__Exercise directions__: Look through the entries below and extract exactly the lines from the one containing "(** C35: An" through the one containing "destruct (history_inv _ _ _ Hh1", ends included.

__Material supplied__:

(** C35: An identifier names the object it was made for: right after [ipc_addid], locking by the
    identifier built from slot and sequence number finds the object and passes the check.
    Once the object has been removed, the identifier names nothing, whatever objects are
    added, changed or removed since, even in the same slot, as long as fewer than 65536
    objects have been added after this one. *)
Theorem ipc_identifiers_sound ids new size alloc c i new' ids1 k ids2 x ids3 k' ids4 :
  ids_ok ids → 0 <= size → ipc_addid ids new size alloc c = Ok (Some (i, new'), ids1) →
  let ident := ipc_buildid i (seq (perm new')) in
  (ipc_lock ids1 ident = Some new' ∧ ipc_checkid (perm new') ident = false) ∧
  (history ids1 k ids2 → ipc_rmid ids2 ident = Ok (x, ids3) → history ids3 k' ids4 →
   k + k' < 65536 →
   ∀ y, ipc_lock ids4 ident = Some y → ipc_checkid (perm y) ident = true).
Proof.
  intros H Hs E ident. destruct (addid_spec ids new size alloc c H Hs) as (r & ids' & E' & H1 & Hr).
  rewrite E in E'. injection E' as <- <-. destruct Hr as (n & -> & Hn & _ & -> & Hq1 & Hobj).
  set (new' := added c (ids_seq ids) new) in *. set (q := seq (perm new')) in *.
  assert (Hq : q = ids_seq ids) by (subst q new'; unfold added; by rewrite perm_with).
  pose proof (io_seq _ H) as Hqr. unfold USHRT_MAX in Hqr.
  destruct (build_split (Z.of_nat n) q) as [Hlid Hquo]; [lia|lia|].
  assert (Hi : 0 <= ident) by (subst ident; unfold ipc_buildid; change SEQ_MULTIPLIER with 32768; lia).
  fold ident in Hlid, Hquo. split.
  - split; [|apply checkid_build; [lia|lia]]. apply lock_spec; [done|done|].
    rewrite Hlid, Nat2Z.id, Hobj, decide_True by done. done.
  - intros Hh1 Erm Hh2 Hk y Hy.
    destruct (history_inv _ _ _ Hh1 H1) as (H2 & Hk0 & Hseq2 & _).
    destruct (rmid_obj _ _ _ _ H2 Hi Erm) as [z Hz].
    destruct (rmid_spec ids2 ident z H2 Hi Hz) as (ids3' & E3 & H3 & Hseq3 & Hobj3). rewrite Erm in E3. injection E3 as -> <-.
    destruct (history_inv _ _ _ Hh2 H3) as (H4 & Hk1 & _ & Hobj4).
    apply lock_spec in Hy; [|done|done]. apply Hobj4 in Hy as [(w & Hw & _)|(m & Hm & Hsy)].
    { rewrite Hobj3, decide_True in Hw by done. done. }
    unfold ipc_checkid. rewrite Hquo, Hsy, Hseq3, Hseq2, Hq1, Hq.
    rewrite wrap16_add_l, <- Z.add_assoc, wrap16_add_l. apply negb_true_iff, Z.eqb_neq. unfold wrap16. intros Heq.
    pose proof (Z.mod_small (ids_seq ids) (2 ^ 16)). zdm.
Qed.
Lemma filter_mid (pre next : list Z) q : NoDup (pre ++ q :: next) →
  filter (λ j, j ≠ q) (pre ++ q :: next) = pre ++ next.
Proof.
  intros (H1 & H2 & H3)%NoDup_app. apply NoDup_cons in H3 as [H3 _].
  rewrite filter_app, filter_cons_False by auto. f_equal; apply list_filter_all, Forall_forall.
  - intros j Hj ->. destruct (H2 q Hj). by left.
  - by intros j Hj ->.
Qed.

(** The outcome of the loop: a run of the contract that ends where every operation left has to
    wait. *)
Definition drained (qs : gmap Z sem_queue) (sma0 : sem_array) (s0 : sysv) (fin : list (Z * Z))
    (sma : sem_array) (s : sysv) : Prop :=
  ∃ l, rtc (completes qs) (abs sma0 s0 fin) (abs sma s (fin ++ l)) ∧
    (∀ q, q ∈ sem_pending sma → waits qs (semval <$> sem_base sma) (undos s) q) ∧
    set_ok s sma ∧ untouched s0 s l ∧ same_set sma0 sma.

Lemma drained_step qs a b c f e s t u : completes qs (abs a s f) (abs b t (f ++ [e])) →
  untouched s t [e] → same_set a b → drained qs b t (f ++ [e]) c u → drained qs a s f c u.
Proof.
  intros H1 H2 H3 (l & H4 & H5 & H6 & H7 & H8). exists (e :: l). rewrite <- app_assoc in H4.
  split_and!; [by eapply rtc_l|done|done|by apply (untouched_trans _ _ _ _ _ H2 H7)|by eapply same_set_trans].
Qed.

---

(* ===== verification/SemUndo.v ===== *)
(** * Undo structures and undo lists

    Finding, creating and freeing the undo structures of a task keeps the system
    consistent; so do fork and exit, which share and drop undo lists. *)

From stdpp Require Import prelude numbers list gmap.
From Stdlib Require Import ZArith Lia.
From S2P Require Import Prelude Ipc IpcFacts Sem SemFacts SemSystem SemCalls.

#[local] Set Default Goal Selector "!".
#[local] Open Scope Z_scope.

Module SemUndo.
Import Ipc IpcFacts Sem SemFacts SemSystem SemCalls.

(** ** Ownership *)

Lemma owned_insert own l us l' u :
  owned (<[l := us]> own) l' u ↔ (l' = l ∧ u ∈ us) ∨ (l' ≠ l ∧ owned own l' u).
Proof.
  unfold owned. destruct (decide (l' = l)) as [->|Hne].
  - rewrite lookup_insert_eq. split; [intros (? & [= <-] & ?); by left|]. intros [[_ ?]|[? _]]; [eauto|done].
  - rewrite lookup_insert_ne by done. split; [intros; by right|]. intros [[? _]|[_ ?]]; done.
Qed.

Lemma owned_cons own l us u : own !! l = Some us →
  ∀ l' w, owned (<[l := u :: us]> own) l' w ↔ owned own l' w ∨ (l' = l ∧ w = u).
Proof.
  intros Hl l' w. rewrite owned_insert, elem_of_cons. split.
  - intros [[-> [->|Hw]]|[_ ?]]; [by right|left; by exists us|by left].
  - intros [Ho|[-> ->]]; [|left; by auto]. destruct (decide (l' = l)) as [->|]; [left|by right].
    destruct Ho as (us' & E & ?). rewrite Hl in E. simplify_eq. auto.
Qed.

__Output for this exercise__:
(** C35: An identifier names the object it was made for: right after [ipc_addid], locking by the
    identifier built from slot and sequence number finds the object and passes the check.
    Once the object has been removed, the identifier names nothing, whatever objects are
    added, changed or removed since, even in the same slot, as long as fewer than 65536
    objects have been added after this one. *)
Theorem ipc_identifiers_sound ids new size alloc c i new' ids1 k ids2 x ids3 k' ids4 :
  ids_ok ids → 0 <= size → ipc_addid ids new size alloc c = Ok (Some (i, new'), ids1) →
  let ident := ipc_buildid i (seq (perm new')) in
  (ipc_lock ids1 ident = Some new' ∧ ipc_checkid (perm new') ident = false) ∧
  (history ids1 k ids2 → ipc_rmid ids2 ident = Ok (x, ids3) → history ids3 k' ids4 →
   k + k' < 65536 →
   ∀ y, ipc_lock ids4 ident = Some y → ipc_checkid (perm y) ident = true).
Proof.
  intros H Hs E ident. destruct (addid_spec ids new size alloc c H Hs) as (r & ids' & E' & H1 & Hr).
  rewrite E in E'. injection E' as <- <-. destruct Hr as (n & -> & Hn & _ & -> & Hq1 & Hobj).
  set (new' := added c (ids_seq ids) new) in *. set (q := seq (perm new')) in *.
  assert (Hq : q = ids_seq ids) by (subst q new'; unfold added; by rewrite perm_with).
  pose proof (io_seq _ H) as Hqr. unfold USHRT_MAX in Hqr.
  destruct (build_split (Z.of_nat n) q) as [Hlid Hquo]; [lia|lia|].
  assert (Hi : 0 <= ident) by (subst ident; unfold ipc_buildid; change SEQ_MULTIPLIER with 32768; lia).
  fold ident in Hlid, Hquo. split.
  - split; [|apply checkid_build; [lia|lia]]. apply lock_spec; [done|done|].
    rewrite Hlid, Nat2Z.id, Hobj, decide_True by done. done.
  - intros Hh1 Erm Hh2 Hk y Hy.
    destruct (history_inv _ _ _ Hh1 H1) as (H2 & Hk0 & Hseq2 & _).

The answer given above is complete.